Miss stasia
I am going to force myself to stop rolling my eyes at MrPain's helpful dump of softporn and bring this conversation back to the original question.
Let me see if I can paraphrase the questions I see....
1. Go easy on a newbie? 😊
Of course
its really great when newbies ask interesting questions. In general this tends to be a very educational site with people willing to debate and discuss.
2. I haven't found anyone who really interests me yet
I think it really is a numbers game. This is especially true if you are only responding to messages in your inbox or looking at ads from people looking for partners. As has been said many times men outnumber the women by a huge margin here but a significant portion of those men are not 'keepers' and you really do need to filter those out. Also, you are probably looking for what you imagine to be your 'perfect' Dom, and I'd bet five pounds that he doesn't exist. I'd suggest that you approach any people here that interest you: whether they be Doms or subs or switches, whether they be in relationships or not. If you start dialogue with the intention of learning from them, rather than starting a relationship, then that really takes the pressure off yourself. I think you will find interesting people by lurking in the forums and blogs. By reading what people write you will quickly see who you are drawn to intellectually. The whole approach of: I saw you wrote this ... and it really interested me, could we chat about it sometime? - well, that gets me every time.
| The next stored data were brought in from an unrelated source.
(* ===== verification/ServerWriter.v ===== *)
(** * Messages from the server to the client, sent ([rfb/SMsgWriter.cxx])

    [SMsgWriter] queues the parts of a framebuffer update that carry no pixels
    (cursor, desktop name and size, LED state) and writes them in front of, or
    behind, the rectangles of the next update, whose header announces how many
    rectangles follow.  An operation takes the writer's state and gives the new
    one with the bytes it has written, or the exception it throws. *)
From stdpp Require Import base gmap list numbers strings option.
From S2P Require Import Prelude InStream OutStream Strings PixelFmt Geometry Screens Params Cursors Clipboard ServerMsgs.
#[local] Open Scope Z_scope.

Record swriter := SWriter {
  nRectsInUpdate : Z;
  nRectsInHeader : Z;
  needSetDesktopName : bool;
  needCursor : bool;
  needCursorPos : bool;
  needLEDState : bool;
  needQEMUKeyEvent : bool;
  needExtMouseButtonsEvent : bool;
  extendedDesktopSizeMsgs : list (Z * Z)   (* reason, result *)
}.

Definition init_writer : swriter := SWriter 0 0 false false false false false false [].

(** ** Operations in sequence *)

Definition W : Type := swriter -> res (swriter * list Z).

Definition put (bs : list Z) : W := fun s => Ok (s, bs).
Definition modify (f : swriter -> swriter) : W := fun s => Ok (f s, []).
Definition throw (e : exn) : W := fun _ => Throw e.
Definition nothing : W := put [].
(** [if (b(s)) throw e;] *)
Definition refuse (b : swriter -> bool) (e : exn) : W := fun s => if b s then Throw e else Ok (s, []).
Definition when (b : swriter -> bool) (w : W) : W := fun s => if b s then w s else Ok (s, []).

Definition andthen (a b : W) : W := fun s =>
  match a s with
  | Throw e => Throw e
  | Ok (s1, o1) => match b s1 with Throw e => Throw e | Ok (s2, o2) => Ok (s2, o1 ++ o2) end
  end.
Infix "&>" := andthen (at level 58, right associativity) : vnc_scope.

Definition set_counts (inUpdate inHeader : Z) (s : swriter) : swriter :=
  SWriter inUpdate inHeader (needSetDesktopName s) (needCursor s) (needCursorPos s) (needLEDState s)
    (needQEMUKeyEvent s) (needExtMouseButtonsEvent s) (extendedDesktopSizeMsgs s).
Definition set_needSetDesktopName (b : bool) (s : swriter) : swriter :=
  SWriter (nRectsInUpdate s) (nRectsInHeader s) b (needCursor s) (needCursorPos s) (needLEDState s)
    (needQEMUKeyEvent s) (needExtMouseButtonsEvent s) (extendedDesktopSizeMsgs s).
Definition set_needCursor (b : bool) (s : swriter) : swriter :=
  SWriter (nRectsInUpdate s) (nRectsInHeader s) (needSetDesktopName s) b (needCursorPos s) (needLEDState s)
    (needQEMUKeyEvent s) (needExtMouseButtonsEvent s) (extendedDesktopSizeMsgs s).
Definition set_needCursorPos (b : bool) (s : swriter) : swriter :=
  SWriter (nRectsInUpdate s) (nRectsInHeader s) (needSetDesktopName s) (needCursor s) b (needLEDState s)
    (needQEMUKeyEvent s) (needExtMouseButtonsEvent s) (extendedDesktopSizeMsgs s).
Definition set_needLEDState (b : bool) (s : swriter) : swriter :=
  SWriter (nRectsInUpdate s) (nRectsInHeader s) (needSetDesktopName s) (needCursor s) (needCursorPos s) b
    (needQEMUKeyEvent s) (needExtMouseButtonsEvent s) (extendedDesktopSizeMsgs s).
Definition set_needQEMUKeyEvent (b : bool) (s : swriter) : swriter :=
  SWriter (nRectsInUpdate s) (nRectsInHeader s) (needSetDesktopName s) (needCursor s) (needCursorPos s) (needLEDState s)
    b (needExtMouseButtonsEvent s) (extendedDesktopSizeMsgs s).
Definition set_needExtMouseButtonsEvent (b : bool) (s : swriter) : swriter :=
  SWriter (nRectsInUpdate s) (nRectsInHeader s) (needSetDesktopName s) (needCursor s) (needCursorPos s) (needLEDState s)
    (needQEMUKeyEvent s) b (extendedDesktopSizeMsgs s).
Definition set_sizeMsgs (l : list (Z * Z)) (s : swriter) : swriter :=
  SWriter (nRectsInUpdate s) (nRectsInHeader s) (needSetDesktopName s) (needCursor s) (needCursorPos s) (needLEDState s)
    (needQEMUKeyEvent s) (needExtMouseButtonsEvent s) l.

Section SMsgWriter.
Context (client : ClientParams) (deflate : list Z -> list Z).

Definition supports (encoding : Z) : bool := supportsEncoding client encoding.
Definition supports_any (encodings : list Z) : bool := existsb supports encodings.
(** [if (!client->supportsEncoding(...)) throw std::logic_error(what);] *)
Definition demand (encodings : list Z) (what : string) : W :=
  refuse (fun _ => negb (supports_any encodings)) (logic_error what).

(** ** Messages of their own *)

Definition writeServerInit (width height : Z) (pf : PixelFormat) (name : list Z) : list Z :=
  writeU16 width ++ writeU16 height ++ pf_write pf ++ writeU32 (len name) ++ writeBytes name.

(** [rgbs]: the three components of each of the [nColours] entries. *)
Definition writeSetColourMapEntries (firstColour nColours : Z) (red green blue : Z -> Z) : W :=
  put (writeU8 msgTypeSetColourMapEntries ++ pad 1 ++ writeU16 firstColour ++ writeU16 nColours ++
       concat (map (fun i => writeU16 (red i) ++ writeU16 (green i) ++ writeU16 (blue i)) (seqZ firstColour nColours))).

Definition writeBell : W := put (writeU8 msgTypeBell).

Definition writeServerCutText (str : list Z) : W := fun s =>
  match writeCutTextMsg msgTypeServerCutText str with Ok bs => Ok (s, bs) | Throw e => Throw e end.

Definition writeClipboardCaps (caps : Z) (lengths : list Z) : W :=
  demand [pseudoEncodingExtendedClipboard] "Client does not support extended clipboard" &>
  put (writeCapsMsg msgTypeServerCutText caps lengths).

Definition demand_action (action : Z) (what : string) : W :=
  demand [pseudoEncodingExtendedClipboard] "Client does not support extended clipboard" &>
  refuse (fun _ => negb (z2b (Z.land (clipFlags (cp client)) action))) (logic_error what).

Definition writeClipboardRequest (flags : Z) : W :=
  demand_action clipboardRequest "Client does not support clipboard request action" &>
  put (writeActionMsg msgTypeServerCutText flags clipboardRequest).
Definition writeClipboardPeek (flags : Z) : W :=
  demand_action clipboardPeek "Client does not support clipboard peek action" &>
  put (writeActionMsg msgTypeServerCutText flags clipboardPeek).
Definition writeClipboardNotify (flags : Z) : W :=
  demand_action clipboardNotify "Client does not support clipboard notify action" &>
  put (writeActionMsg msgTypeServerCutText flags clipboardNotify).
Definition writeClipboardProvide (flags : Z) (buffers : list (list Z)) : W :=
  demand_action clipboardProvide "Client does not support clipboard provide action" &>
  put (writeProvideMsg deflate msgTypeServerCutText flags buffers).

Definition writeFence (flags : Z) (data : list Z) : W :=
  demand [pseudoEncodingFence] "Client does not support fences" &>
  refuse (fun _ => len data >? 64) (out_of_range "Too large fence payload") &>
  refuse (fun _ => negb (Z.land flags (Z.lnot fenceFlagsSupported) =? 0)) (invalid_argument "Unknown fence flags") &>
  put (writeFenceMsg msgTypeServerFence flags data).

Definition writeEndOfContinuousUpdates : W :=
  demand [pseudoEncodingContinuousUpdates] "Client does not support continuous updates" &>
  put (writeU8 msgTypeEndOfContinuousUpdates).

(** ** What waits for the next update *)

Definition writeDesktopSize (reason result : Z) : W :=
  demand [pseudoEncodingDesktopSize; pseudoEncodingExtendedDesktopSize] "Client does not support desktop size changes" &>
  modify (fun s => set_sizeMsgs (extendedDesktopSizeMsgs s ++ [(reason, result)]) s).

Definition writeSetDesktopName : W :=
  demand [pseudoEncodingDesktopName] "Client does not support desktop name changes" &>
  modify (set_needSetDesktopName true).

Definition writeCursor : W :=
  demand [pseudoEncodingCursor; pseudoEncodingXCursor; pseudoEncodingCursorWithAlpha; pseudoEncodingVMwareCursor]
    "Client does not support local cursor" &>
  modify (set_needCursor true).

Definition writeCursorPos : W :=
  demand [pseudoEncodingVMwareCursorPosition] "Client does not support cursor position" &>
  modify (set_needCursorPos true).

Definition demand_led_known (what : string) : W :=
  refuse (fun _ => ledState_ (cp client) =? ledUnknown) (logic_error what).

Definition writeLEDState : W :=
  demand [pseudoEncodingLEDState; pseudoEncodingVMwareLEDState] "Client does not support LED state" &>
  demand_led_known "Server has not specified LED state" &>
  modify (set_needLEDState true).

Definition writeQEMUKeyEvent : W :=
  demand [pseudoEncodingQEMUKeyEvent] "Client does not support QEMU key events" &>
  modify (set_needQEMUKeyEvent true).

Definition writeExtendedMouseButtonsSupport : W :=
  demand [pseudoEncodingExtendedMouseButtons] "Client does not support Extended Mouse Buttons" &>
  modify (set_needExtMouseButtonsEvent true).

Definition needNoDataUpdate (s : swriter) : bool := negb (bool_decide (extendedDesktopSizeMsgs s = [])).

Definition needFakeUpdate (s : swriter) : bool :=
  needSetDesktopName s || needCursor s || needCursorPos s || needLEDState s || needQEMUKeyEvent s ||
  needExtMouseButtonsEvent s || needNoDataUpdate s.

(** ** Rectangles *)

(** [if (++nRectsInUpdate > nRectsInHeader && nRectsInHeader) throw ...;] *)
Definition count_rect (what : string) : W :=
  modify (fun s => set_counts (nRectsInUpdate s + 1) (nRectsInHeader s) s) &>
  refuse (fun s => (nRectsInUpdate s >? nRectsInHeader s) && z2b (nRectsInHeader s)) (logic_error what).

Definition rect_header_bytes (x y w h encoding : Z) : list Z :=
  writeS16 x ++ writeS16 y ++ writeU16 w ++ writeU16 h ++ writeU32 encoding.

Definition startRect (r : Rect) (encoding : Z) : W :=
  count_rect "SMsgWriter::startRect: nRects out of sync" &>
  put (rect_header_bytes (px (tl r)) (py (tl r)) (width r) (height r) encoding).

Definition writeCopyRect (r : Rect) (srcX srcY : Z) : W :=
  startRect r 1 &> put (writeU16 srcX ++ writeU16 srcY).

Definition writeSetDesktopSizeRect (width height : Z) : W :=
  demand [pseudoEncodingDesktopSize] "Client does not support desktop resize" &>
  count_rect "SMsgWriter::writeSetDesktopSizeRect: nRects out of sync" &>
  put (rect_header_bytes 0 0 width height pseudoEncodingDesktopSize).
Lemma eager_through `{!Free P} p server : guarded (eq true) false Clean 0 p -> server_wf server ->
  eager (fun x => server_wf x.2) not_done (through server p).
Proof.
  intros Hp Hs. pose proof (guarded_eager _ _ _ _ _ (guarded_through _ _ _ _ Hs Hp)) as He.
  eapply eager_weaken; [exact He| |by intros x <-]. intros x [[_ ?]| ->]; done.
Qed.
Lemma eager_read_rect_data r : ready_for_rect r -> eager any not_done (read_rect_data r).
Proof.
  intros Hr. pose proof Hr as (Hs & Hn & Hd). unfold read_rect_data.
  case_test; [apply quits_eager, quits_finish_rect|]. case_test.
  { unfold readSetCursorWithAlpha. case_test; [apply e_raise|]. case_test; [|by apply eager_read_cursor_image].
    prog_simpl. apply e_has; [by apply q_ret|]. apply e_take; [lia|]. intros bs _ _. cbn [prog_bind].
    by apply eager_read_cursor_image. }
  case_test.
  - eapply eager_bind; [by apply eager_through; [apply guarded_readRectBody|]| |].
    + intros x Hx. by apply quits_not_done.
    + intros x _. apply quits_eager, quits_finish_if.
  - unfold readRect. case_test; [apply e_raise|].
    apply eager_decoded; [by apply decodeRect_eager|intros x; apply quits_rect_decoded..].
Qed.

Lemma eager_read_rect_header r : ready_for_rect r -> eager any not_done (read_rect_header r).
Proof.
  intros (Hs & Hn & Hd). unfold read_rect_header. prog_simpl. apply e_has; [by apply q_ret|].
  repeat (apply e_take; [lia|]; intros ? ? ?; cbn [prog_bind]). apply eager_read_rect_data.
  split_and!; [done| |done]. cbn [cr_dataRect]. field_ranges. unfold rect_nonneg, width, height, setXYWH. cbn. lia.
Qed.

Lemma eager_read_update r : ready_for_rect r -> eager any not_done (read_update r).
Proof.
  intros (Hs & Hn & Hd). unfold read_update. prog_simpl. apply e_has; [by apply q_ret|].
  do 2 (apply e_take; [lia|]; intros ? ? ?; cbn [prog_bind]).
  apply (eager_bind (fun x => server_wf x.2) (fun _ => False)); [|done|].
  { apply quits_eager. unfold done_call. prog_simpl. cbn [through].
    destruct (handle _ _) eqn:He; [|apply q_raise]. apply q_emit, q_ret. by eapply handle_wf. }
  intros x Hx. cbv zeta. case_test; [apply quits_eager, quits_call; intros y; by apply q_ret|].
  by apply eager_read_rect_header.
Qed.

Lemma client_readMsg_eager r : creader_ok r -> eager any not_done (ServerMsgs.readMsg maxCutText inflate r).
Proof.
  intros (Hs & Hn & Hd & _).
  assert (forall r, ready_for_rect r -> eager any not_done (read_message maxCutText inflate r)) as Hmsg.
  { intros r' Hr. pose proof Hr as (Hs' & _). unfold read_message. case_test.
    - eapply eager_bind; [by apply (eager_through (P := hanging)); [apply guarded_readServerBody, hang_hanging|]| |].
      + intros x Hx. apply q_ret. unfold to_idle. by rewrite Hx.
      + intros x _. by apply e_ret.
    - destruct (cr_state r'); by auto using eager_read_update, eager_read_rect_header, eager_read_rect_data. }
  unfold readMsg. destruct (cr_state r); [|by apply Hmsg..].
  prog_simpl. apply e_has; [by apply q_ret|]. apply e_take; [lia|]. intros bs _ _. cbn [prog_bind]. by apply Hmsg.
Qed.
End client_side.

(** *** The decoders of the manager *)

Section decoders.
Context {E : Type}.

Lemma eager_whole (p : prog E (option (list Z))) m : guarded is_Some None Clean 0 p ->
  eager (fun _ => True) not_done (whole p m).
Proof.
  intros Hp. eapply eager_bind; [by eapply guarded_eager| |].
  - intros x <-. by apply q_ret.
  - intros [bs|] _; by apply e_ret.
Qed.

Lemma eager_hextile fuel server r m : server_wf server -> eager (E:=E) (fun _ => True) not_done (hextile_loop fuel server r m).
Proof.
  intros Hs. revert m. induction fuel as [|fuel IH]; intros m; cbn [hextile_loop]; [apply e_raise|].
  case_test; [|by apply e_ret]. case_test; [|apply IH].
  eapply eager_bind; [by eapply guarded_eager, guarded_hextile_tile; [|lia|lia]| |].
  - intros x <-. by apply q_ret.
  - intros [bs|] _; [apply IH|by apply e_ret].
Qed.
4. Will online work for me?
Lets take this one first. I have said this before and will repeat it again. Online is not real life, but, with the right partner, it is very intense, gives you a taste of what the real thing might look like, and allows you to build a skill set that you will need in the future. Some people love online and do it exclusively, some absolutely shun it as a lower form of kink, others have a mix of online/RL or start online and move to RL. I think the only way you will know if it works for you is if you give it a decent go. I have known many people who didn't know what to expect from online and were quite blown-away by the experience. If you are going to give it a good try I'd suggest doing that with someone who is not a newbie just so you have a reasonable chance of a satisfactory experience. An online only experience also has the advantage of you not being tethered geographically. In all likelihood a first online experience will be short and intense (most in my experience are a few weeks to a few months) but you will learn a lot in that time.
3. Where should i meet my first Dom?
I think, if you are a sensible human being who uses her brain and a bullshit detector, that here online at the cage is as good a place as anywhere to look. There are sharks in these waters, but in the world of bdsm there are sharks everywhere. The cage waters are marginally/significantly safer than some other online places. I have met previous partners in places like these - it can happen and it can lead to good, rewarding relationships. I am also a strong advocate of the social side of kink. I found that when I switched to munches and socials the need for validation by 'getting a partner' just slipped away - things became so much calmer and easier. I'd advise finding a local munch and getting involved to build yourself a good kink support network right at the beginning. I am not advising munches as a place to find your first Dom - that's also a bad strategy, but they are rather a place to build a network. I can advise where your nearest is if you wish.
I hope this is useful to you. Do not lose heart miss, there are decent people who are looking for what you are looking for. With effort and perseverance you will find what you need.